From: Eric Miller <em@w3.org>
Date: Wed, 15 Mar 2006 13:43:32 -0500
To: Brian Osborne <osborne1@optonline.net>
Cc: Eric Neumann <eneumann@alum.mit.edu>, public-semweb-lifesci@w3.org
Message-Id: <DC42506B-2F75-429F-8A5D-7E44F441C75E@w3.org>

On Mar 15, 2006, at 12:49 PM, Brian Osborne wrote:

> Eric et al.,
>
> Working on writing up some use cases. Chembank is a nice compound  
> database
> for demonstration purposes since it associates some fraction of its
> compounds with MeSH Diseases terms (
> http://chembank.broad.harvard.edu/chemistry/search/input/ 
> ontology.htm), it
> refers to this ontology as Therapeutic Indication. They also use GO
> Biological Process.
>
> A year or so ago you could could access its pages by GET, now it  
> looks like
> it's doing a POST - is this a problem for our programmers? No  
> description of
> any API, as far as I can see.

POST only access and no API certainly makes it more difficult to  
reuse any of this data :(

Regarding when to use GET vs POST, I've found the following resource  
useful...

[[
An important principle of Web architecture is that all important  
resources be identifiable by URI. The finding discusses the  
relationship between the URI addressability of a resource and the  
choice between HTTP GET and POST methods with HTTP URIs. HTTP GET  
promotes URI addressability so, designers should adopt it for safe  
operations such as simple queries. POST is appropriate for other  
types of applications where a user request has the potential to  
change the state of the resource (or of related resources).

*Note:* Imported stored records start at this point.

(** The callback of [received.forEach]: a received player is read through
    its [position] only, [None] when it is missing or is not a key of
    [positionCounts]; such a player is not counted. *)
Definition countPosition (positionCounts : PositionCounts) (position : option PlayerPosition)
  : PositionCounts :=
  match position with
  | Some GOALKEEPER =>
      {| goalkeepers := S (goalkeepers positionCounts); defenders := defenders positionCounts;
         midfielders := midfielders positionCounts; forwards := forwards positionCounts |}
  | Some DEFENDER =>
      {| goalkeepers := goalkeepers positionCounts; defenders := S (defenders positionCounts);
         midfielders := midfielders positionCounts; forwards := forwards positionCounts |}
  | Some MIDFIELDER =>
      {| goalkeepers := goalkeepers positionCounts; defenders := defenders positionCounts;
         midfielders := S (midfielders positionCounts); forwards := forwards positionCounts |}
  | Some FORWARD =>
      {| goalkeepers := goalkeepers positionCounts; defenders := defenders positionCounts;
         midfielders := midfielders positionCounts; forwards := S (forwards positionCounts) |}
  | None => positionCounts
  end.
Lemma inputless_transaction_verifies_witness :
  let tx := mkTransaction [xff] [] [mkTxOutput 1000000 (Demo.owner_of Sample.key552)] in
  let b := mkBlock 1700000240 [tx] (Hash Sample.genesis_block) [] 0 in
  Vin tx = []
  /\ VerifyTransaction Demo.sha256 Demo.Serialize Demo.ecdsa_Verify Sample.genesis_chain tx
     = Done true
  /\ FindUTXO (Sample.genesis_chain ++ [b]) None !! Hex.EncodeToString (ID tx)
     = Some [mkTxOutput 1000000 (Demo.owner_of Sample.key552)].
Proof.
  intros tx b.
  destruct (inputless_transaction_verifies Demo.sha256 Demo.Serialize Demo.Entropy
              Demo.ecdsa_Sign Demo.ecdsa_Verify Sample.genesis_chain tx ∅ Sample.key7 [] b
              eq_refl) as (_ & _ & Hver & _ & Hlist).
  split; [reflexivity|]. split; [exact Hver|].
  rewrite Hlist.
  - by_evaluation.
  - reflexivity.
  - constructor; [|constructor]. left. by_evaluation.
Defined.

Lemma repeated_reward_shares_key_witness :
  let h := Demo.owner_of Sample.key552 in
  let cb := NewCoinbaseTx Demo.sha256 Demo.Serialize (Hex.EncodeToString h)
              "admin_faucet_reward" in
  let k := Hex.EncodeToString (ID cb) in
  let b1 := mkBlock 1700000120 [cb] (Hash Sample.genesis_block) [] 0 in
  let b2 := mkBlock 1700000180 [cb] [] [] 0 in
  fair_order map_to_list
  /\ FindUTXO Sample.genesis_chain (Some h) = ∅
  /\ FindUTXO (Sample.genesis_chain ++ [b1; b2]) None !! k
     = Some [mkTxOutput 15000 h; mkTxOutput 15000 h]
  /\ Update b2 (Update b1 (FindUTXO Sample.genesis_chain None)) !! k
     = Some [mkTxOutput 15000 h]
  /\ FindSpendableOutputs map_to_list (mkUTXOSet (Some (Sample.genesis_chain ++ [b1; b2])))
       (Some h) 30000 = Done (30000, {[ k := [0; 1] ]})
  /\ Verify Demo.sha256 Demo.Serialize Demo.ecdsa_Verify
       (mkTransaction [] [mkTxInput (ID cb) 1 [] []] []) {[ k := cb ]} = Panic.
Proof.
  intros h cb k b1 b2.
  assert (Hnone : FindUTXO Sample.genesis_chain (Some h) = ∅) by by_evaluation.
  assert (Hfresh : Forall (fun t => ID t <> ID cb) (chain_transactions Sample.genesis_chain)).
  { constructor; [|constructor]. intros E. vm_compute in E. discriminate E. }
  assert (Hfree : Forall (fun t => IsCoinbase t = true
                                   \/ Forall (fun vin => Txid vin <> ID cb) (Vin t))
                    (chain_transactions Sample.genesis_chain)).
  { constructor; [|constructor]. left. by_evaluation. }
  destruct (repeated_reward_shares_key Demo.sha256 Demo.Serialize Demo.Entropy Demo.ecdsa_Sign
              Demo.ecdsa_Verify map_to_list Sample.genesis_chain b1 b2 h "admin_faucet_reward"
              Sample.key552 [] fair_map_to_list eq_refl eq_refl Hfresh Hfree)
    as (_ & Hlist & Hupd & Hsel & _ & Hver).
  split; [exact fair_map_to_list|]. split; [exact Hnone|]. split; [exact Hlist|].
  split; [exact Hupd|]. split; [exact (Hsel Hnone)|]. exact Hver.
Defined.

Lemma zakatAmount_is_one_fortieth_witness :
  0 < 15000 /\ 15000 * 25 <= int_max
  /\ zakatAmount 15000 = 375 /\ zakatAmount 39 = 0.
Proof.
  assert (H1 : 0 < 15000) by lia.
  assert (H2 : 15000 * 25 <= int_max) by (unfold int_max; lia).
  destruct (zakatAmount_is_one_fortieth 15000 H1 H2) as (Heq & _ & _).
  split; [exact H1|]. split; [exact H2|]. split; [rewrite Heq; reflexivity|reflexivity].
Defined.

The  
finding explains how to choose between HTTP GET and POST for an  
application taking into account architectural, security, and  
practical considerations.
]]
-- http://www.w3.org/2001/tag/doc/whenToUseGet.html

A bit of browsing around looks like there are at least some GETable  
resources so there might be some data one could gleen

e.g.

http://chembank.broad.harvard.edu/chemistry/search/input/ 
moleculeName.htm

search on '*sulfide*' and then hit 'search' to add Substructure. this  
yeilds for example the following search result

disulfiram / ChemBankID: 2038
- http://chembank.broad.harvard.edu/chemistry/viewMolecule.htm?cbid=2038

which points to "find similar molecules"
- http://chembank.broad.harvard.edu/chemistry/ 
findSimilarMolecules.htm?cbid=2038

The system seems session based, but at least parts of the data seem  
scrapeable.

As you seem to be exploring more the Piggy-bank scraper idea (per the  
simile general list), the Open World cat scraper [1] is an example of  
a session-based, muti-page scraper than could be adapted to at least  
parts of the data on this site.

[1] http://potlach.org/2005/10/scrapers/

--
eric miller                              http://www.w3.org/people/em/
semantic web activity lead               http://www.w3.org/2001/sw/
w3c world wide web consortium            http://www.w3.org/

Received on Wednesday, 15 March 2006 18:43:33 UTC